Prompt: Find the word "None" in the material below and gather every line that contains it.

•••••

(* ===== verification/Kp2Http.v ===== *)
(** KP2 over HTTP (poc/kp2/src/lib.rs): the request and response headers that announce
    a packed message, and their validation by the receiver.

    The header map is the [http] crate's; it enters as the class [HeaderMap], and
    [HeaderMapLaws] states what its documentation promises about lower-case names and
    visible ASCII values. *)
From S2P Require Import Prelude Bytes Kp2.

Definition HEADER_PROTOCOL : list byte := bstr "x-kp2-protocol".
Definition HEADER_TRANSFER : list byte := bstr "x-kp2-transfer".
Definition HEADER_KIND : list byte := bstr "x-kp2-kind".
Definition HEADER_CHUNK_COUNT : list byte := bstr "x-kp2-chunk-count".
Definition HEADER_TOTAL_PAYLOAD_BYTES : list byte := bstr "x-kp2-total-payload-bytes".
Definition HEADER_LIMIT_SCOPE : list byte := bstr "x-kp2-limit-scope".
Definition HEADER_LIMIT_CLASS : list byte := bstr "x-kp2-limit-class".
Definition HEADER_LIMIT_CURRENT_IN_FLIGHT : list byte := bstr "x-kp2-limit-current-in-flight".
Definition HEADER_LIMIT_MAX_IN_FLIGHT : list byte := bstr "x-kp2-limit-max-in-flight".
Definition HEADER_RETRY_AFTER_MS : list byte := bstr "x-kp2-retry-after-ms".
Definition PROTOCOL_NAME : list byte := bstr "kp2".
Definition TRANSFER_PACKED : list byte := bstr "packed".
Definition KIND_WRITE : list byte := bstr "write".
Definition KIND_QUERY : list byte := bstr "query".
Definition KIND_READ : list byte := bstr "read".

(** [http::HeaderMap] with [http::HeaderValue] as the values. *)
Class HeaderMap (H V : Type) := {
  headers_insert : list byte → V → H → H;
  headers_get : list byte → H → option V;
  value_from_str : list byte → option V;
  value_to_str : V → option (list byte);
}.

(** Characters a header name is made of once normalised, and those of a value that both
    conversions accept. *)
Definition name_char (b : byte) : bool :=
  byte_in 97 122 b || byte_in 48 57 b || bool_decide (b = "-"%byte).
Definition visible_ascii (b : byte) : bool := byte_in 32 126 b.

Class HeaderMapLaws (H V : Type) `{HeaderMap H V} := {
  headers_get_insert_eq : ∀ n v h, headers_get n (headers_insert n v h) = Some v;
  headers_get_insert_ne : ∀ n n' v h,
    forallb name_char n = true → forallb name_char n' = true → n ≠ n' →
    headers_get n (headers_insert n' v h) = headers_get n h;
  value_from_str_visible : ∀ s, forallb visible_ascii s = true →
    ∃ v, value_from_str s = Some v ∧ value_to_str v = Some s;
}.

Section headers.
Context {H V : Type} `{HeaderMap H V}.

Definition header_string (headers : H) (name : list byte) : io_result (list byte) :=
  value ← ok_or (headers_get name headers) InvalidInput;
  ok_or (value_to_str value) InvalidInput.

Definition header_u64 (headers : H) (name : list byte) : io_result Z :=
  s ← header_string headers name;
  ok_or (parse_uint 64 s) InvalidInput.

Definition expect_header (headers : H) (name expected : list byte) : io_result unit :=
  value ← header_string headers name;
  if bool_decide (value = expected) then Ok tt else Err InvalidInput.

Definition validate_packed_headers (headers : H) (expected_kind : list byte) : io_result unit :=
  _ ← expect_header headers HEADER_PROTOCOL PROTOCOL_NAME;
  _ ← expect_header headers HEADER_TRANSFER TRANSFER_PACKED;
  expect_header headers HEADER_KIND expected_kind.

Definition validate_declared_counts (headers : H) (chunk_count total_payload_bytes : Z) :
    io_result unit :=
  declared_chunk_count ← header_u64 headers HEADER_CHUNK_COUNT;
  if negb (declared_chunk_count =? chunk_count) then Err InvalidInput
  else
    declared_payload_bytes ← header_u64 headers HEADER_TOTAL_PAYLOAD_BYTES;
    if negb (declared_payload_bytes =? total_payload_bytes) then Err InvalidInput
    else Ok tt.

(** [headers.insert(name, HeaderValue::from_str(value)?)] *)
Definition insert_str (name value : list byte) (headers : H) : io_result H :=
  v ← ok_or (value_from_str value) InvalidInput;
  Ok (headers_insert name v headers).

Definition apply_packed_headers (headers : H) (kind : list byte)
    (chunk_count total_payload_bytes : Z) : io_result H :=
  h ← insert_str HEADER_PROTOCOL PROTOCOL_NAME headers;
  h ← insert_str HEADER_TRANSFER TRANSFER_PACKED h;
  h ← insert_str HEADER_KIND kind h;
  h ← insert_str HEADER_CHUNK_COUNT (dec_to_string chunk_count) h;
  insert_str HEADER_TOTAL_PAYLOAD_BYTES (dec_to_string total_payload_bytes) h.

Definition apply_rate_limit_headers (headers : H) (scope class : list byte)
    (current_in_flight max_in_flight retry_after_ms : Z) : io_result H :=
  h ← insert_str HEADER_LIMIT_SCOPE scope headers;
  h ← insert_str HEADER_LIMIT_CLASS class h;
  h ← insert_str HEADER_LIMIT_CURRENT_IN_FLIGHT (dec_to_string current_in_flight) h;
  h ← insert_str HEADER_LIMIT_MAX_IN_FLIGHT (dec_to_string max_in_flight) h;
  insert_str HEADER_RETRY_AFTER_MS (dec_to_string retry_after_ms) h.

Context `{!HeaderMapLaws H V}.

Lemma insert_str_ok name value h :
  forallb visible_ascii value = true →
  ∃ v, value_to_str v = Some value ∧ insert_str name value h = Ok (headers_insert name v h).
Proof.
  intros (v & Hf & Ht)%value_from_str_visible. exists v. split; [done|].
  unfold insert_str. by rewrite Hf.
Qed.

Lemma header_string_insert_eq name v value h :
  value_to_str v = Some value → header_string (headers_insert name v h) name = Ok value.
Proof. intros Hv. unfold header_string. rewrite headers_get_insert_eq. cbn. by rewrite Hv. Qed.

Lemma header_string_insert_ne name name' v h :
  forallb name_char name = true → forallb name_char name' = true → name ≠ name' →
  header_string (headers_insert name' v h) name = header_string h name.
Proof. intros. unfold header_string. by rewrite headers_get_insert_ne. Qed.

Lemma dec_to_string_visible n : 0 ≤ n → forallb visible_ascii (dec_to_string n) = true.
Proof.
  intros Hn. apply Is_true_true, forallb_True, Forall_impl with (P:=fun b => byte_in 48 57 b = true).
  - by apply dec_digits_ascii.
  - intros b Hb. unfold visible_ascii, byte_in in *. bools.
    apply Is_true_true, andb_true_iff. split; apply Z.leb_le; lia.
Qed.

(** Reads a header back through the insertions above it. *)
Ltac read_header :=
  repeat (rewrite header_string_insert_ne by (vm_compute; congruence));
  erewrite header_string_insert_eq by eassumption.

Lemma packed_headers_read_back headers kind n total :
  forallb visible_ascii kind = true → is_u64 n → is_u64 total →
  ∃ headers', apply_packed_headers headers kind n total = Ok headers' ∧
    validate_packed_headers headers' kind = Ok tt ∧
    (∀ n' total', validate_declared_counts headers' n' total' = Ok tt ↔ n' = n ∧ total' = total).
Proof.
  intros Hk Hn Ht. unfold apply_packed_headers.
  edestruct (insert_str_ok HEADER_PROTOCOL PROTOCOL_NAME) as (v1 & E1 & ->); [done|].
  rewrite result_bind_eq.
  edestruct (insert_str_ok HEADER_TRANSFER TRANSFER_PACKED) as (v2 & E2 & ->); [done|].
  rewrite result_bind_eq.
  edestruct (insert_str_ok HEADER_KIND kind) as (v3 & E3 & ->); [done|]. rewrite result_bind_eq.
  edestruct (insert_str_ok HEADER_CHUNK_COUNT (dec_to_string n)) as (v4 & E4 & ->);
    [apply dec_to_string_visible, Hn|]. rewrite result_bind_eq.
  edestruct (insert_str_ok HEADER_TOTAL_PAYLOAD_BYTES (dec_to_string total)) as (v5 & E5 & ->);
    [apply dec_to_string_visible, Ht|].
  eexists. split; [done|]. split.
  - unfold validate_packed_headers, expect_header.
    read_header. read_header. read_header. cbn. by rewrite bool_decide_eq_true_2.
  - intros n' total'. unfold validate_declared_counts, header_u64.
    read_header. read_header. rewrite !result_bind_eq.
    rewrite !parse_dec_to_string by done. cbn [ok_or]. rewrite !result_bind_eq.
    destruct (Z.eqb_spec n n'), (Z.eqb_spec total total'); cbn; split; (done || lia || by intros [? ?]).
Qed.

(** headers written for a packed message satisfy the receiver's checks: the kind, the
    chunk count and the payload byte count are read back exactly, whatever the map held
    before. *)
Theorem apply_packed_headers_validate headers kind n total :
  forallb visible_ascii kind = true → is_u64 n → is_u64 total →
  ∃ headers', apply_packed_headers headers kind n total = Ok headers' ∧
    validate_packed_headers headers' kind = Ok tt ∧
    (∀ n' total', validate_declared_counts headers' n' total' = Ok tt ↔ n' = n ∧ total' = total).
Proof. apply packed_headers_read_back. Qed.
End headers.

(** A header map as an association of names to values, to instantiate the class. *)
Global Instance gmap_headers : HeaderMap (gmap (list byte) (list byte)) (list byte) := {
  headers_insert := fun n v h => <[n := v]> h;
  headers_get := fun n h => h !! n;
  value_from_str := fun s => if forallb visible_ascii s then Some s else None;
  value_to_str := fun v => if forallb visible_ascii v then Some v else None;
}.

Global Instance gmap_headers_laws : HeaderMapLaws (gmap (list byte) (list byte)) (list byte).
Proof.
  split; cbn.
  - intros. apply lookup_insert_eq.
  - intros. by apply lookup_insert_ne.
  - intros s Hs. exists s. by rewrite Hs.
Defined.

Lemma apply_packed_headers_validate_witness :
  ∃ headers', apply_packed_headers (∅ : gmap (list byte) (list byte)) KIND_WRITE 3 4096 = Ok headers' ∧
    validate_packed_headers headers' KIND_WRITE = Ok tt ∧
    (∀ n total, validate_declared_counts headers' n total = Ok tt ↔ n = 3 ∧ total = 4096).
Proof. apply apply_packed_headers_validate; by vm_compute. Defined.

•••••

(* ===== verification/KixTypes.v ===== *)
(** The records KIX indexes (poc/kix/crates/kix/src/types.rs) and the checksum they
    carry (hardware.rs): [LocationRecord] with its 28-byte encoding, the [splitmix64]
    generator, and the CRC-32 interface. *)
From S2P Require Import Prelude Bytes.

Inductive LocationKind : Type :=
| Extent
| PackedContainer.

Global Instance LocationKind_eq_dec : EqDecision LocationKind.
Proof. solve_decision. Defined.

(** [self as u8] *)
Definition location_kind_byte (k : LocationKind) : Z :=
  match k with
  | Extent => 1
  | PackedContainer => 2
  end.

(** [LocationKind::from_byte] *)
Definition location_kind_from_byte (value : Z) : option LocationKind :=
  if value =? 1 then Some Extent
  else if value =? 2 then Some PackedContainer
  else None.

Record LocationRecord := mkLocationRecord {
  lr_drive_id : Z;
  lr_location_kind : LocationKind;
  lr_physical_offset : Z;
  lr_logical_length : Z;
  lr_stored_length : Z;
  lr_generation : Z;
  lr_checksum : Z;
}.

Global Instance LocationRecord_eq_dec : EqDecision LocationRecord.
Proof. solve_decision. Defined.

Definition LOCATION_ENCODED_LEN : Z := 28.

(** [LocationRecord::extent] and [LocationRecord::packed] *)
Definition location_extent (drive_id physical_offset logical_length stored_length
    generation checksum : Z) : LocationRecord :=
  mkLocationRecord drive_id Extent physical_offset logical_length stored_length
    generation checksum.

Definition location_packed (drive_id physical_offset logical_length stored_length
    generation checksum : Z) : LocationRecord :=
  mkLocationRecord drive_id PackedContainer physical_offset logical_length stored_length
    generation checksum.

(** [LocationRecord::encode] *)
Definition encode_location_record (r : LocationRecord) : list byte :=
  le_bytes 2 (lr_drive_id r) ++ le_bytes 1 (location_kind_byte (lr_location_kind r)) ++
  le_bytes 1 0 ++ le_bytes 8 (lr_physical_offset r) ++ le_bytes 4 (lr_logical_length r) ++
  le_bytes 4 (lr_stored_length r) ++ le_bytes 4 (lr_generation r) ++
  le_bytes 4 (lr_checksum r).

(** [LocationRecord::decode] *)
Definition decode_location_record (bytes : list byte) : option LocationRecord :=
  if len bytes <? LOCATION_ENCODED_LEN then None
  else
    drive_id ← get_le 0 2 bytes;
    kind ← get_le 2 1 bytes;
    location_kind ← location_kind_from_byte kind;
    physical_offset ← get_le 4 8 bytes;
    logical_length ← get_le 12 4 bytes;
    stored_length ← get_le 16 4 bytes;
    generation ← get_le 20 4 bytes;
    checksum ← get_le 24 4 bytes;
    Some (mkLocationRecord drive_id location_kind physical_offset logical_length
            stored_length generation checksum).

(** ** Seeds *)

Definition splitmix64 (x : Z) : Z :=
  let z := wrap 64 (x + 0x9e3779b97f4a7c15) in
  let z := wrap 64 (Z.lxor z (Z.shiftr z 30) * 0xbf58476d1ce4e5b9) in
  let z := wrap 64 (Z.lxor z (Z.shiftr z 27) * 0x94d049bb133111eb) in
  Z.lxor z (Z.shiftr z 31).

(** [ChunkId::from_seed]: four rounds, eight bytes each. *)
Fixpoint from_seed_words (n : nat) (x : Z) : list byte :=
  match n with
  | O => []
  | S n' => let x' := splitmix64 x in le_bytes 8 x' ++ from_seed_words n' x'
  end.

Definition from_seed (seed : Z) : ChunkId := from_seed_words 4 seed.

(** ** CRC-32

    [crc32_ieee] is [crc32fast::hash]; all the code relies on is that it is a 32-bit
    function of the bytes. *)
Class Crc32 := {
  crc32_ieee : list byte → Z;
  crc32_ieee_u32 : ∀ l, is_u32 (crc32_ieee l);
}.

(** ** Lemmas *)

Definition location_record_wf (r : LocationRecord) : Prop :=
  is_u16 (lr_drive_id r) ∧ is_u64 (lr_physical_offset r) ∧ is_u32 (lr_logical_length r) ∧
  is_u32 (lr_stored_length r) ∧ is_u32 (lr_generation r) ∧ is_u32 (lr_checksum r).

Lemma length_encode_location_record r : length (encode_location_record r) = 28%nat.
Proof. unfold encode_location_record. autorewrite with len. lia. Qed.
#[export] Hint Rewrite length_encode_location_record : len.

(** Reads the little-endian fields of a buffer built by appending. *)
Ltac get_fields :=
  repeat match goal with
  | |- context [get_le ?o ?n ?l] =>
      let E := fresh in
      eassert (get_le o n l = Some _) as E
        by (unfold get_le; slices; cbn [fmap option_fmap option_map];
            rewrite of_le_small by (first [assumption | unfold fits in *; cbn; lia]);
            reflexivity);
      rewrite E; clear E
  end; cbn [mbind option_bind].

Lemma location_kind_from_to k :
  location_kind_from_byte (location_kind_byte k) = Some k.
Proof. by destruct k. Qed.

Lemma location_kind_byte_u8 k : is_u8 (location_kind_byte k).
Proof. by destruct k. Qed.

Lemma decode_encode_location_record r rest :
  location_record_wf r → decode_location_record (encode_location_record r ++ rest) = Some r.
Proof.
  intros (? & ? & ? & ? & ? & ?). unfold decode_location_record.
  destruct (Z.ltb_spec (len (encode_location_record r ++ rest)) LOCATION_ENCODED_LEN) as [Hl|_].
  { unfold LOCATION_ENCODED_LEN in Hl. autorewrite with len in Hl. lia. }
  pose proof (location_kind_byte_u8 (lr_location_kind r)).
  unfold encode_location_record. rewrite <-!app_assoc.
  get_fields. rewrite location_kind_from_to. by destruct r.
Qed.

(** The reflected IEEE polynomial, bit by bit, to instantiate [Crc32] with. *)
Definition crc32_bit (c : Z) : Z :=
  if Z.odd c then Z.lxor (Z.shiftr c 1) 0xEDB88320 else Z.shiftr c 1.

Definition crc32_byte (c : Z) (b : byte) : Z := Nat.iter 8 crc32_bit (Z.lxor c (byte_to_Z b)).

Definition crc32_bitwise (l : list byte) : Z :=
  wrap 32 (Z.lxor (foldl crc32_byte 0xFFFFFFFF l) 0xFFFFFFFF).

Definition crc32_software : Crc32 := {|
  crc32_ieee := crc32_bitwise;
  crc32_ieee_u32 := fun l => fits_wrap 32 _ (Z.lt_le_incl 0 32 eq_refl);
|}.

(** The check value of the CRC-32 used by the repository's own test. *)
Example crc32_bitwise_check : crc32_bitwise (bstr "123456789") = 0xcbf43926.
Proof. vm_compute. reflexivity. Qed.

•••••

Result for this task:
  value_from_str := fun s => if forallb visible_ascii s then Some s else None;
  value_to_str := fun v => if forallb visible_ascii v then Some v else None;
  else None.
  if len bytes <? LOCATION_ENCODED_LEN then None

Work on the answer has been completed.